Personal information
- Full name: Mackenzie Dale Barry
- Date of birth: 11 April 2001 (age 25)
- Place of birth: New Plymouth, New Zealand
- Height: 1.71 m (5 ft 7 in)
- Position: Defender

Team information
- Current team: Wellington Phoenix
- Number: 4

Senior career*
- Years: Team / Apps / (Gls)
- 2021–: Wellington Phoenix / 94 / (0)

International career^{‡}
- 2017–2018: New Zealand U-17 / 8
- 2019: New Zealand U-20 / 5 / (0)
- 2022–: New Zealand / 24 / (1)

Medal record
FIFA U-17 Women's World Cup
| Bronze medal – third place | 2018 Uruguay | Tournament |

= Mackenzie Barry =

New Zealand footballer (born 2001)

Mackenzie Dale Barry (born 11 April 2001) is a New Zealand footballer who plays as a defender for A-League Women club Wellington Phoenix FC and the New Zealand women's national football team.

==Club career==
Mackenzie Barry was born on 11 April 2001 in New Plymouth, Taranaki and attended Central Primary School where she began playing football. Barry then attended and played for New Plymouth Girls' High School and represented Taranaki and CentralFootball Federation before being signed for Wellington Phoenix for their inaugural season in the A-League Women.
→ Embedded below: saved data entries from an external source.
(** C9.  Over the in-memory store, for every [skip] and [take].
    [findAll] returns the page of all reviews; [findByAlbumId] fails NotFound
    when no album row has the id and otherwise returns the page of the
    album's reviews; [findByUserId] fails NotFound when no user row has the
    id and otherwise returns the page of the user's reviews.  A page (see
    [isPage]) has as items the rows [skip], ..., [skip + take - 1] of the
    matching rows ordered newest first, [total] the number of matching rows,
    the [skip] and [take] it was asked for, and [hasMore] true exactly when
    [skip + take < total].  No listing changes the store. *)
Theorem review_listings_paginate :
  forall (db : MemPrisma.Db) (skip_ take_ : nat),
    (exists pg,
        ReviewsService.findAll MemPrisma.client skip_ take_ db = (Fulfilled pg, db)
        /\ isPage db (fun _ => true) skip_ take_ pg)
    /\ (forall albumId_,
           (~ MemPrisma.hasAlbum db albumId_ ->
            ReviewsService.findByAlbumId MemPrisma.client albumId_ skip_ take_ db
            = (Rejected
                 (NotFoundException
                    ("Album with ID " ++ showZ albumId_ ++ " not found")), db))
           /\ (MemPrisma.hasAlbum db albumId_ ->
               exists pg,
                 ReviewsService.findByAlbumId MemPrisma.client albumId_ skip_ take_ db
                 = (Fulfilled pg, db)
                 /\ isPage db (fun r => albumId r =? albumId_) skip_ take_ pg))
    /\ (forall userId_,
           (~ MemPrisma.hasUser db userId_ ->
            ReviewsService.findByUserId MemPrisma.client userId_ skip_ take_ db
            = (Rejected
                 (NotFoundException
                    ("User with ID " ++ showZ userId_ ++ " not found")), db))
           /\ (MemPrisma.hasUser db userId_ ->
               exists pg,
                 ReviewsService.findByUserId MemPrisma.client userId_ skip_ take_ db
                 = (Fulfilled pg, db)
                 /\ isPage db (fun r => userId r =? userId_) skip_ take_ pg)).
Proof.
  intros db skip_ take_. split; [|split].
  - unfold ReviewsService.findAll. apply page_isPage. reflexivity.
  - intros albumId_. split.
    + intros Hnone.
      unfold ReviewsService.findByAlbumId, bind, throw. simpl.
      unfold MemPrisma.album_findUnique.
      now rewrite (findAlbum_none_of Hnone).
    + intros Halbum. destruct (findAlbum_of_hasAlbum Halbum) as [al Hal].
      destruct (page_isPage db
                  {| where_albumId := Some albumId_; where_userId := None |}
                  (fun r => albumId r =? albumId_) skip_ take_) as (pg & Hrun & Hpage).
      { intros r. unfold MemPrisma.satisfies. simpl. apply andb_true_r. }
      exists pg. split; [|exact Hpage].
      unfold ReviewsService.findByAlbumId, bind. simpl.
      unfold MemPrisma.album_findUnique. rewrite Hal. exact Hrun.
  - intros userId_. split.
    + intros Hnone.
      unfold ReviewsService.findByUserId, bind, throw. simpl.
      unfold MemPrisma.user_findUnique.
      assert (Hfind : MemPrisma.findUser db userId_ = None).
      { apply findUser_none_iff. intros u Hin Hid. apply Hnone. now exists u. }
      now rewrite Hfind.
    + intros Huser. destruct (findUser_of_hasUser Huser) as [u Hu].
      destruct (page_isPage db
                  {| where_albumId := None; where_userId := Some userId_ |}
                  (fun r => userId r =? userId_) skip_ take_) as (pg & Hrun & Hpage).
      { intros r. reflexivity. }
      exists pg. split; [|exact Hpage].
      unfold ReviewsService.findByUserId, bind. simpl.
      unfold MemPrisma.user_findUnique. rewrite Hu. exact Hrun.
Qed.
In the history of the women's Phoenix, Barry is the most capped player, with over 90 appearances. On 15 April 2026, the club confirmed Barry had re-signed for the 2026–27 season.

==International career==
Barry was a member of the New Zealand squad in the FIFA U-17 Women's World Cup in Uruguay where New Zealand finished in 3rd place.

In 2019 Barry was part of the winning side at the 2019 OFC U-19 Women's Championship, earning qualification for the 2020 FIFA U-20 Women's World Cup scheduled to be held in Costa Rica, although that tournament was subsequently cancelled due to the COVID-19 pandemic.

Barry was first called up to the senior side for a Europe tour to play Norway and Wales and made her senior international debut on 19 October 2022 coming on as a substitute during a subsequent tour to Japan against the hosts, Japan winning that game 2–0.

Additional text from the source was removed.